The point of that consolidation was leverage. Once a piece of logic lived as a shared capability, we could change it, upgrade it, or migrate it once and have every runtime pick up the change, instead of reimplementing the same thing separately in each language. Without that step, a migration across several hundred services in two languages would have meant doing most of the work twice.

We are close to making these new frameworks generally available, in the next couple of months. We have started migrating a handful of pilot services this quarter, but none of them are far enough along to give us real numbers yet. So unlike the frontend, I cannot point you to a clean before-and-after on the backend. We have not had our proof moment yet. What comes after GA is the part I have done before: the long, grinding migration of several hundred services onto the new frameworks.

Where AI changes the playbook

Going into the next fiscal year, I do not want to run the backend migration the way we ran the frontend one. The forward deployed model worked, but it is expensive and it is manual. People doing the same mechanical migration steps over and over, service after service.

Over the last six months, in parallel with the modernization work, we built a way to run generic changes across all of our services at once. We built it mostly for validation. But somewhere in there we realized the same machinery could run an AI-driven migration across a codebase, and then tell us how well it went. Did the build-time tasks pass? Did runtime checks and deployments to lower environments work? Those signals gave us a feedback loop.

That loop turned out to be the valuable part. We could iterate on a prompt and measure how effective it actually was at a real task, whether that was enabling a feature, upgrading a version, or doing a large-scale code migration. Instead of guessing whether a prompt was good, we could run it across services and watch what passed.

It is early. We have only run this on a limited set of changes, not a full migration, so I do not want to oversell it. But the early runs were promising enough that we are willing to build next year's plan around it.

So the plan for next year keeps the forward deployed pod, but flips its job. Instead of our engineers migrating each service by hand, teams run the automation themselves.

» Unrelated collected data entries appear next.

(** * KoboTouchExtended device driver: a shallow embedding of [device/driver.py]

    The development follows the driver class [KOBOTOUCHEXTENDED].

    Part I holds the embedding:
    - [PyStr]: the Python string operations the driver relies on
      ([str.endswith], slicing);
    - [Py]: Python exceptions and the outcome of a call;
    - [Naming]: [filename_callback], the on-device file name;
    - [Migration]: [migrate_old_settings], the legacy positional settings;
    - [Reconcile]: the ImageId part of [sync_booklists];
    - [Sanitize]: [sanitize_path_components];
    - [Customization]: [settings], the type repair of the settings list;
    - [Transform]: [_modify_epub], in a state-and-exception monad;
    - [Upload]: the driver's part of [upload_books], and [modifying_epub];
    - the notions the statements are written with, and sample inputs.

    Part II holds the facts proved about it, method by method.

    What the driver inherits from calibre's [KOBOTOUCH] or receives from the
    host (the container, the content transformer, the file system, the
    interpreter) is a parameter of the embedded method. *)

From Stdlib Require Import String Ascii List Arith Lia Bool ZArith.
From stdpp Require Import base decidable option list gmap strings pretty.
From Equations Require Import Equations.
From Equations.Prop Require Import Logic.
Import ListNotations.

Local Open Scope nat_scope.
Local Open Scope stdpp_scope.

(** * Part I: the embedding *)

(** ** Python strings *)

Module PyStr.

(** [s[n:]] for [0 <= n]. *)
Fixpoint slice_from (n : nat) (s : string) : string :=
  match n, s with
  | O, _ => s
  | S _, EmptyString => EmptyString
  | S n', String _ s' => slice_from n' s'
  end.

(** [s[:n]] for [0 <= n]. *)
Fixpoint slice_to (n : nat) (s : string) : string :=
  match n, s with
  | O, _ => EmptyString
  | S _, EmptyString => EmptyString
  | S n', String c s' => String c (slice_to n' s')
  end.

(** [s[:-k]] for [0 < k]: a negative bound counts from the end and is
    clamped at the start of the string. *)
Definition slice_to_neg (k : nat) (s : string) : string :=
  slice_to (String.length s - k) s.

(** [s.endswith(suffix)]. *)
Definition endswith (s suffix : string) : bool :=
  (String.length suffix <=? String.length s)
  && String.eqb (slice_from (String.length s - String.length suffix) s) suffix.

(** [sep.join(parts)]. *)
Definition join (sep : string) (parts : list string) : string :=
  String.concat sep parts.

End PyStr.

(** ** Python exceptions *)

Module Py.

(** The interpreter running the plugin: the source supports both (its
    [__future__] imports, its [configparser] fallback). *)
Inductive python_version := Py2 | Py3.

Inductive exn_class :=
| IndexError
| KeyError
| AttributeError
| DRMError
| InvalidEPub
| OtherError (name : string).

#[global] Instance exn_class_eq_dec : EqDecision exn_class.
Proof. solve_decision. Defined.

(** An exception object: its class, the arguments it was built from, and
    the [message] attribute its own constructor sets, if it sets one (the
    driver's [InvalidEPub] does: [self.message = message]). *)
Record exn := mk_exn {
  exn_cls : exn_class;
  exn_args : list string;
  exn_own_message : option string
}.

Inductive outcome (A : Type) :=
| Return (a : A)
| Raise (e : exn).
Arguments Return {A} a.
Arguments Raise {A} e.

#[global] Instance outcome_ret : MRet outcome := fun A a => Return a.
#[global] Instance outcome_bind : MBind outcome := fun A B f m =>
  match m with
  | Return a => f a
  | Raise e => Raise e
  end.

(** The built-in classes that derive from [BaseException] without deriving
    from [Exception]. *)
Definition base_only_classes : list string :=
  ["BaseException"; "KeyboardInterrupt"; "SystemExit"; "GeneratorExit"].

(** [isinstance(e, Exception)], the test of [except Exception]. The classes
    the model names derive from [Exception]; [OtherError] names a built-in
    class, or one derived from [Exception]. *)
Definition isinstance_Exception (e : exn) : bool :=
  match exn_cls e with
  | OtherError name => bool_decide (name ∉ base_only_classes)
  | _ => true
  end.

(** [e.message]. Python 2 gives every exception the attribute (its single
    argument, or the empty string); Python 3 removed it, so only an
    attribute set by the class itself is found there. *)
Definition getattr_message (py : python_version) (e : exn) : outcome string :=
  match exn_own_message e with
  | Some m => Return m
  | None =>
      match py with
      | Py2 => Return (match exn_args e with [a] => a | _ => "" end)
      | Py3 => Raise (mk_exn AttributeError
                        ["object has no attribute 'message'"] None)
      end
  end.

(** [l[i]] for [0 <= i]. *)
Definition getitem {A : Type} (l : list A) (i : nat) : outcome A :=
  match l !! i with
  | Some v => Return v
  | None => Raise (mk_exn IndexError ["list index out of range"] None)
  end.

End Py.

(** ** Module-level constants and the book metadata *)

Definition EPUB_EXT : string := ".epub".
Definition KEPUB_EXT : string := ".kepub".

(** The attributes of calibre's metadata object ([mi], [metadata]) that the
    driver reads. *)
Record Metadata := {
  title : string;
  authors : list string;
  uuid : string;
  kte_calibre_name : string
}.

(** ** [filename_callback] *)

Module Naming.
Import PyStr.

(** [self.extra_features] and the class attribute [skip_renaming_files]
    are the two parts of [self] the method reads. *)
Definition filename_callback (extra_features : bool)
    (skip_renaming_files : gset string) (path : string) (mi : Metadata)
    : string :=
  if extra_features then
    if endswith path KEPUB_EXT then
      path +:+ EPUB_EXT
    else if endswith path EPUB_EXT
            && bool_decide (uuid mi ∉ skip_renaming_files) then
      slice_to_neg (String.length EPUB_EXT) path +:+ KEPUB_EXT +:+ EPUB_EXT
    else path
  else path.

End Naming.

(** ** [migrate_old_settings] *)

Module Migration.
Import Py.

(** The untyped values a stored settings list can hold. *)
Inductive pyval :=
| PyNone
| PyBool (b : bool)
| PyInt (n : Z)
| PyStr (s : string).

(** [isinstance(v, str)]. *)
Definition isinstance_str (v : pyval) : bool :=
  match v with
  | PyStr _ => true
  | _ => false
  end.

(** The settings object: the legacy positional list and the named
    preferences the migration assigns. *)
Record Settings := mk_settings {
  extra_customization : list pyval;
  extra_features : pyval;
  upload_encumbered : pyval;
  skip_failed : pyval;
  hyphenate : pyval;
  smarten_punctuation : pyval;
  clean_markup : pyval;
  full_page_numbers : pyval;
  file_copy_dir : pyval;
  disable_hyphenation : pyval
}.

(** Attribute assignment, [settings.<field> = v]. *)
Definition set_extra_customization (l : list pyval) (s : Settings) : Settings :=
  mk_settings l (extra_features s) (upload_encumbered s) (skip_failed s)
    (hyphenate s) (smarten_punctuation s) (clean_markup s)
    (full_page_numbers s) (file_copy_dir s) (disable_hyphenation s).
Definition set_extra_features (v : pyval) (s : Settings) : Settings :=
  mk_settings (extra_customization s) v (upload_encumbered s) (skip_failed s)
    (hyphenate s) (smarten_punctuation s) (clean_markup s)
    (full_page_numbers s) (file_copy_dir s) (disable_hyphenation s).
Definition set_upload_encumbered (v : pyval) (s : Settings) : Settings :=
  mk_settings (extra_customization s) (extra_features s) v (skip_failed s)
    (hyphenate s) (smarten_punctuation s) (clean_markup s)
    (full_page_numbers s) (file_copy_dir s) (disable_hyphenation s).
Definition set_skip_failed (v : pyval) (s : Settings) : Settings :=
  mk_settings (extra_customization s) (extra_features s) (upload_encumbered s) v
    (hyphenate s) (smarten_punctuation s) (clean_markup s)
    (full_page_numbers s) (file_copy_dir s) (disable_hyphenation s).
Definition set_hyphenate (v : pyval) (s : Settings) : Settings :=
  mk_settings (extra_customization s) (extra_features s) (upload_encumbered s)
    (skip_failed s) v (smarten_punctuation s) (clean_markup s)
    (full_page_numbers s) (file_copy_dir s) (disable_hyphenation s).
Definition set_smarten_punctuation (v : pyval) (s : Settings) : Settings :=
  mk_settings (extra_customization s) (extra_features s) (upload_encumbered s)
    (skip_failed s) (hyphenate s) v (clean_markup s)
    (full_page_numbers s) (file_copy_dir s) (disable_hyphenation s).
Definition set_clean_markup (v : pyval) (s : Settings) : Settings :=
  mk_settings (extra_customization s) (extra_features s) (upload_encumbered s)
    (skip_failed s) (hyphenate s) (smarten_punctuation s) v
    (full_page_numbers s) (file_copy_dir s) (disable_hyphenation s).
Definition set_full_page_numbers (v : pyval) (s : Settings) : Settings :=
  mk_settings (extra_customization s) (extra_features s) (upload_encumbered s)
    (skip_failed s) (hyphenate s) (smarten_punctuation s) (clean_markup s)
    v (file_copy_dir s) (disable_hyphenation s).
Definition set_file_copy_dir (v : pyval) (s : Settings) : Settings :=
  mk_settings (extra_customization s) (extra_features s) (upload_encumbered s)
    (skip_failed s) (hyphenate s) (smarten_punctuation s) (clean_markup s)
    (full_page_numbers s) v (disable_hyphenation s).
Definition set_disable_hyphenation (v : pyval) (s : Settings) : Settings :=
  mk_settings (extra_customization s) (extra_features s) (upload_encumbered s)
    (skip_failed s) (hyphenate s) (smarten_punctuation s) (clean_markup s)
    (full_page_numbers s) (file_copy_dir s) v.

Our team focuses on fixing the automation when it breaks and handling the cases it cannot. The pod stops being the migration labor and becomes the thing that keeps the migration engine running.

What is next

I do not know yet how well this scales. The frontend playbook took a small team a year of manual work to migrate dozens of applications. We are about to point an automated version of that playbook at several hundred services. If it works even partly, the math is very different from the last time I did this. If it does not, we still have the model we know works, just slower.

Either way, the lesson from the last few years holds. Building the framework is the part you can plan. Getting the company to actually move onto it is the part that decides whether any of it mattered.